---------- Provided entries ----------

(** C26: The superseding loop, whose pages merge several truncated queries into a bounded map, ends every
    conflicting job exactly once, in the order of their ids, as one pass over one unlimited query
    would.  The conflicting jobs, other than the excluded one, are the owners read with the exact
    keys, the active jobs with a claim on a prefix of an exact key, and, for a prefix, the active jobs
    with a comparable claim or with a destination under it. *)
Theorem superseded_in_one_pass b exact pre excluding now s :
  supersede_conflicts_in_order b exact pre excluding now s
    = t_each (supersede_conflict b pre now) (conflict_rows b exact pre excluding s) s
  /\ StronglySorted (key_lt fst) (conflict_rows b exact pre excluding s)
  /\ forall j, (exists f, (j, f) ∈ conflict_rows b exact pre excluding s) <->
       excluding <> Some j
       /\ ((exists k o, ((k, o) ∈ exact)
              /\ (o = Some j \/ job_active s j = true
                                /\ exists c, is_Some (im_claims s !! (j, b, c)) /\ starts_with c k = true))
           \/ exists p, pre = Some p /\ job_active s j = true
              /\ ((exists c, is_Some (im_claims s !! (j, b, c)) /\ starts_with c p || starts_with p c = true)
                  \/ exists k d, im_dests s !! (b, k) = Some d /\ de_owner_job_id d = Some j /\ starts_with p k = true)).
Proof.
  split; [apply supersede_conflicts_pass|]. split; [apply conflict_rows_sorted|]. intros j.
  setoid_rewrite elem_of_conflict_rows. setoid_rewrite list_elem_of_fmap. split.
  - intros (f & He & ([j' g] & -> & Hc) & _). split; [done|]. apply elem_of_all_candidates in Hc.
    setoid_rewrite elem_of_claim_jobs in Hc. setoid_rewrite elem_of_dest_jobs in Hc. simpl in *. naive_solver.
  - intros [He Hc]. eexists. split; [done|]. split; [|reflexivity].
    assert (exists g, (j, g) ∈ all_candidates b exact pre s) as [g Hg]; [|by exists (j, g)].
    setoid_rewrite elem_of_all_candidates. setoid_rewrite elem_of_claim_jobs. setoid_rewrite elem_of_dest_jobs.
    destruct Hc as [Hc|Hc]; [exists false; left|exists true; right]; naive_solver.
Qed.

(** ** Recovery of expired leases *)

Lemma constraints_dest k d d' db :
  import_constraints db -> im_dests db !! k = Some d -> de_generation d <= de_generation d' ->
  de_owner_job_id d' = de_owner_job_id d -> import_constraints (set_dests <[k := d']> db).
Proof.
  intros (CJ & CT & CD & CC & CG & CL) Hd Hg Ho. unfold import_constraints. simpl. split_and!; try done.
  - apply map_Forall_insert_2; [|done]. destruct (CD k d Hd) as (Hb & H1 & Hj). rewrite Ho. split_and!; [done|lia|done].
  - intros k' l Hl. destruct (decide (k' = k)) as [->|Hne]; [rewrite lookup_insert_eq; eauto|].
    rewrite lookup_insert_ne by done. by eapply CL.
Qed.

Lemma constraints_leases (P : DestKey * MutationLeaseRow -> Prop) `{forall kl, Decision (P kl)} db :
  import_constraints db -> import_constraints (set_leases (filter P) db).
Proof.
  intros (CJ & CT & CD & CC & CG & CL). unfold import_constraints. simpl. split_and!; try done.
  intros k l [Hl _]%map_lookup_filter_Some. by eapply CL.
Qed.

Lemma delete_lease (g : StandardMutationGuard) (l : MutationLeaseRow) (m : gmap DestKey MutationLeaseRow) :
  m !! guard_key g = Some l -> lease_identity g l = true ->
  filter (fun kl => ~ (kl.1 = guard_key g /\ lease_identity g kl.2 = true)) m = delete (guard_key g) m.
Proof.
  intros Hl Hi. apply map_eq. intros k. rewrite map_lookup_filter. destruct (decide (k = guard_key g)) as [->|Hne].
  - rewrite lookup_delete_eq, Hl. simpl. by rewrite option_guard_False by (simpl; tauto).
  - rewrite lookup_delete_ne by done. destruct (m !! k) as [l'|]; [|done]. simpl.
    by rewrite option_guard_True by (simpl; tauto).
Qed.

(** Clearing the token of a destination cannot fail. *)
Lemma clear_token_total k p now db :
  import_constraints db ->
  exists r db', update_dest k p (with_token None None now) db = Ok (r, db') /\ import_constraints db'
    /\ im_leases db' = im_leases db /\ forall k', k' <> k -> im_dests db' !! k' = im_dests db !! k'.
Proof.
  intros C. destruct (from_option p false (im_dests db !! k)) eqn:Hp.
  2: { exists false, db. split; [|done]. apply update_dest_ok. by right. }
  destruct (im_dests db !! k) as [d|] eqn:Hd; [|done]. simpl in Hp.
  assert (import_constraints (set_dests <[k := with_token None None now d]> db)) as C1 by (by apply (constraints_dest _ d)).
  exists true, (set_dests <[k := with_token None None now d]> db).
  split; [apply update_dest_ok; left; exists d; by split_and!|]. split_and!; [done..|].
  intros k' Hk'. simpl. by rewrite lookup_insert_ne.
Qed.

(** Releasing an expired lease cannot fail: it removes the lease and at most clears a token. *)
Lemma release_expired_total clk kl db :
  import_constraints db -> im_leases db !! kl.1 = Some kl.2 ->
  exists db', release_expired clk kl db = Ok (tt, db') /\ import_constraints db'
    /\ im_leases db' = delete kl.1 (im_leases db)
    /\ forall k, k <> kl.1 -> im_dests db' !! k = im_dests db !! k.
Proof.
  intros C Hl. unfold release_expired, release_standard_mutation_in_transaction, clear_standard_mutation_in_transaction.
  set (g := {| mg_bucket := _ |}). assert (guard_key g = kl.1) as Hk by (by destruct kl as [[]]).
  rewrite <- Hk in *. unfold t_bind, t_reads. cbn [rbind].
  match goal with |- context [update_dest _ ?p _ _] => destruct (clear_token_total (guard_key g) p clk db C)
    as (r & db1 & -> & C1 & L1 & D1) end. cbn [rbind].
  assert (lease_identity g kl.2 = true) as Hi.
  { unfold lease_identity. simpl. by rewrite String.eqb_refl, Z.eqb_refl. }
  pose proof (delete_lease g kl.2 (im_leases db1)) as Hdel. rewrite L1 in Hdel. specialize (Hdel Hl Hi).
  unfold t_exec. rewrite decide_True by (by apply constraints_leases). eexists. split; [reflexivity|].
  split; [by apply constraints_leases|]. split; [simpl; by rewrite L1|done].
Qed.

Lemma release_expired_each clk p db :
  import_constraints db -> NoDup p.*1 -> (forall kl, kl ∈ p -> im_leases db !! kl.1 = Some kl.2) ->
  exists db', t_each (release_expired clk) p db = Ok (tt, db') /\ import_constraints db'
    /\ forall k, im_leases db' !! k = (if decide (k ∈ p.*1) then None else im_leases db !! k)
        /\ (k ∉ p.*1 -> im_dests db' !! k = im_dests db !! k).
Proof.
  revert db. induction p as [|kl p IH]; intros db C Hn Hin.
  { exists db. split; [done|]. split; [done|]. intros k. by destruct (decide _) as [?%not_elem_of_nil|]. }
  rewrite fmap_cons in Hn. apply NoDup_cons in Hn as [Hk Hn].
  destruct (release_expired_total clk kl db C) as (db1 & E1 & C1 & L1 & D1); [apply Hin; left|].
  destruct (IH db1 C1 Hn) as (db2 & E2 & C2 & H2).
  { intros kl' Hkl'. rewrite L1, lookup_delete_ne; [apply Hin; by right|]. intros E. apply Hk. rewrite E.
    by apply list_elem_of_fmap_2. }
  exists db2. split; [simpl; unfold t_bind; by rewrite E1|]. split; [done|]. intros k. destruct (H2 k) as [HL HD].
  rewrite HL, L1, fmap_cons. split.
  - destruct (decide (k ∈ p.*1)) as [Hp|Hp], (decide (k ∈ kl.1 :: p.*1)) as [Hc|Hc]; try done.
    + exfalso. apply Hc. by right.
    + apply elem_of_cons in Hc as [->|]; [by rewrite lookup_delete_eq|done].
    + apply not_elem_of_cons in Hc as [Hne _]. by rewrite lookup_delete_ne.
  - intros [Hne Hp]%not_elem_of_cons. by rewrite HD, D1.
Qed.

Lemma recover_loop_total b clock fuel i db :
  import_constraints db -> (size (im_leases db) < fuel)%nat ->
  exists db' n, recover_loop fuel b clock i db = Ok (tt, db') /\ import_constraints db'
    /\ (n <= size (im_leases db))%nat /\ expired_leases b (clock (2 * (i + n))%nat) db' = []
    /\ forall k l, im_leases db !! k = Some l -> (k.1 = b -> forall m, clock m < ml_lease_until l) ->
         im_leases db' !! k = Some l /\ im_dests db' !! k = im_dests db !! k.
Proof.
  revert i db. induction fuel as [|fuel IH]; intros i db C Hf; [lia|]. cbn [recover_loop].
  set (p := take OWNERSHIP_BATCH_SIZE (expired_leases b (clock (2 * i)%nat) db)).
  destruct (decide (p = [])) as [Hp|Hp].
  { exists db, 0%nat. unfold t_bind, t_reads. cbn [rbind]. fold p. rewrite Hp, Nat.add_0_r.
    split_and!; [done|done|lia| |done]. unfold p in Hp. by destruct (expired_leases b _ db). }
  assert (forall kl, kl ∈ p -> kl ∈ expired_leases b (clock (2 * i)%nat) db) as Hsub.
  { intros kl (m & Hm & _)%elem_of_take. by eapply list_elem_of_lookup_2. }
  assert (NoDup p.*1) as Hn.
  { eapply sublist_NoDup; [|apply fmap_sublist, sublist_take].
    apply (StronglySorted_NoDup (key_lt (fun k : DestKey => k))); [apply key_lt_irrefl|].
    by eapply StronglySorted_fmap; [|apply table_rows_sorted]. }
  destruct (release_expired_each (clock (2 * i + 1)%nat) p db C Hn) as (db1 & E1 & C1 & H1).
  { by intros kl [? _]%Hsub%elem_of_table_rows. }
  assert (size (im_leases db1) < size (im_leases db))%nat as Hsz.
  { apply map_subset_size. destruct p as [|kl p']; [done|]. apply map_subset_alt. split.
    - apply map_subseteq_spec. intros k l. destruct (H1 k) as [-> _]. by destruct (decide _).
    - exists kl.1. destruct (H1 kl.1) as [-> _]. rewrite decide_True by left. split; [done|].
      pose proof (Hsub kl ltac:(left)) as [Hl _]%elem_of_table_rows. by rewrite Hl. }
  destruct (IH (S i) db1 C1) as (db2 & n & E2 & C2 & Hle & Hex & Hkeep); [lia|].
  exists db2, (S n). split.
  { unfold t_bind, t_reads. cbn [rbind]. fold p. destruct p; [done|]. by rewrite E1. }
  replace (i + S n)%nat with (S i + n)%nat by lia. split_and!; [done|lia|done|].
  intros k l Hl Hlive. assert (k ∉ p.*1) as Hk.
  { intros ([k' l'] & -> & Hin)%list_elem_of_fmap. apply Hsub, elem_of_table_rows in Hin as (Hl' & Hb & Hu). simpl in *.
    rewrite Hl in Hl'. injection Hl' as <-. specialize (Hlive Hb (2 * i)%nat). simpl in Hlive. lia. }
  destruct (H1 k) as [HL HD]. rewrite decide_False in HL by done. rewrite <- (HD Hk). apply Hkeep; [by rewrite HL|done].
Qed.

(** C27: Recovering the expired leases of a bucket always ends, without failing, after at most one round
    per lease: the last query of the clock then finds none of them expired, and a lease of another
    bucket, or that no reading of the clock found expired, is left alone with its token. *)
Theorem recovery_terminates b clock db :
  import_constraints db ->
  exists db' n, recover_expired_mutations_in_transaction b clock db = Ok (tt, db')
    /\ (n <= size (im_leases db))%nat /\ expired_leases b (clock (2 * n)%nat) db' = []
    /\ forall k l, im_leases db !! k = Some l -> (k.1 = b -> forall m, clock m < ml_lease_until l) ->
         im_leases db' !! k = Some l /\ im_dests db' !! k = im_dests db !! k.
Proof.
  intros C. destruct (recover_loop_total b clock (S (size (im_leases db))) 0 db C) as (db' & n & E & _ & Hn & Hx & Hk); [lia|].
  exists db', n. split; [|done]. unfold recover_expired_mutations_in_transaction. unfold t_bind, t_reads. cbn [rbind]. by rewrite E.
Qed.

----------

Of all the entries above, output exactly the lines between the one holding "revert db. induction" and the one holding "[|apply fmap_sublist, sublist_take].", inclusive.

* Expected answer
  revert db. induction p as [|kl p IH]; intros db C Hn Hin.
  { exists db. split; [done|]. split; [done|]. intros k. by destruct (decide _) as [?%not_elem_of_nil|]. }
  rewrite fmap_cons in Hn. apply NoDup_cons in Hn as [Hk Hn].
  destruct (release_expired_total clk kl db C) as (db1 & E1 & C1 & L1 & D1); [apply Hin; left|].
  destruct (IH db1 C1 Hn) as (db2 & E2 & C2 & H2).
  { intros kl' Hkl'. rewrite L1, lookup_delete_ne; [apply Hin; by right|]. intros E. apply Hk. rewrite E.
    by apply list_elem_of_fmap_2. }
  exists db2. split; [simpl; unfold t_bind; by rewrite E1|]. split; [done|]. intros k. destruct (H2 k) as [HL HD].
  rewrite HL, L1, fmap_cons. split.
  - destruct (decide (k ∈ p.*1)) as [Hp|Hp], (decide (k ∈ kl.1 :: p.*1)) as [Hc|Hc]; try done.
    + exfalso. apply Hc. by right.
    + apply elem_of_cons in Hc as [->|]; [by rewrite lookup_delete_eq|done].
    + apply not_elem_of_cons in Hc as [Hne _]. by rewrite lookup_delete_ne.
  - intros [Hne Hp]%not_elem_of_cons. by rewrite HD, D1.
Qed.

Lemma recover_loop_total b clock fuel i db :
  import_constraints db -> (size (im_leases db) < fuel)%nat ->
  exists db' n, recover_loop fuel b clock i db = Ok (tt, db') /\ import_constraints db'
    /\ (n <= size (im_leases db))%nat /\ expired_leases b (clock (2 * (i + n))%nat) db' = []
    /\ forall k l, im_leases db !! k = Some l -> (k.1 = b -> forall m, clock m < ml_lease_until l) ->
         im_leases db' !! k = Some l /\ im_dests db' !! k = im_dests db !! k.
Proof.
  revert i db. induction fuel as [|fuel IH]; intros i db C Hf; [lia|]. cbn [recover_loop].
  set (p := take OWNERSHIP_BATCH_SIZE (expired_leases b (clock (2 * i)%nat) db)).
  destruct (decide (p = [])) as [Hp|Hp].
  { exists db, 0%nat. unfold t_bind, t_reads. cbn [rbind]. fold p. rewrite Hp, Nat.add_0_r.
    split_and!; [done|done|lia| |done]. unfold p in Hp. by destruct (expired_leases b _ db). }
  assert (forall kl, kl ∈ p -> kl ∈ expired_leases b (clock (2 * i)%nat) db) as Hsub.
  { intros kl (m & Hm & _)%elem_of_take. by eapply list_elem_of_lookup_2. }
  assert (NoDup p.*1) as Hn.
  { eapply sublist_NoDup; [|apply fmap_sublist, sublist_take].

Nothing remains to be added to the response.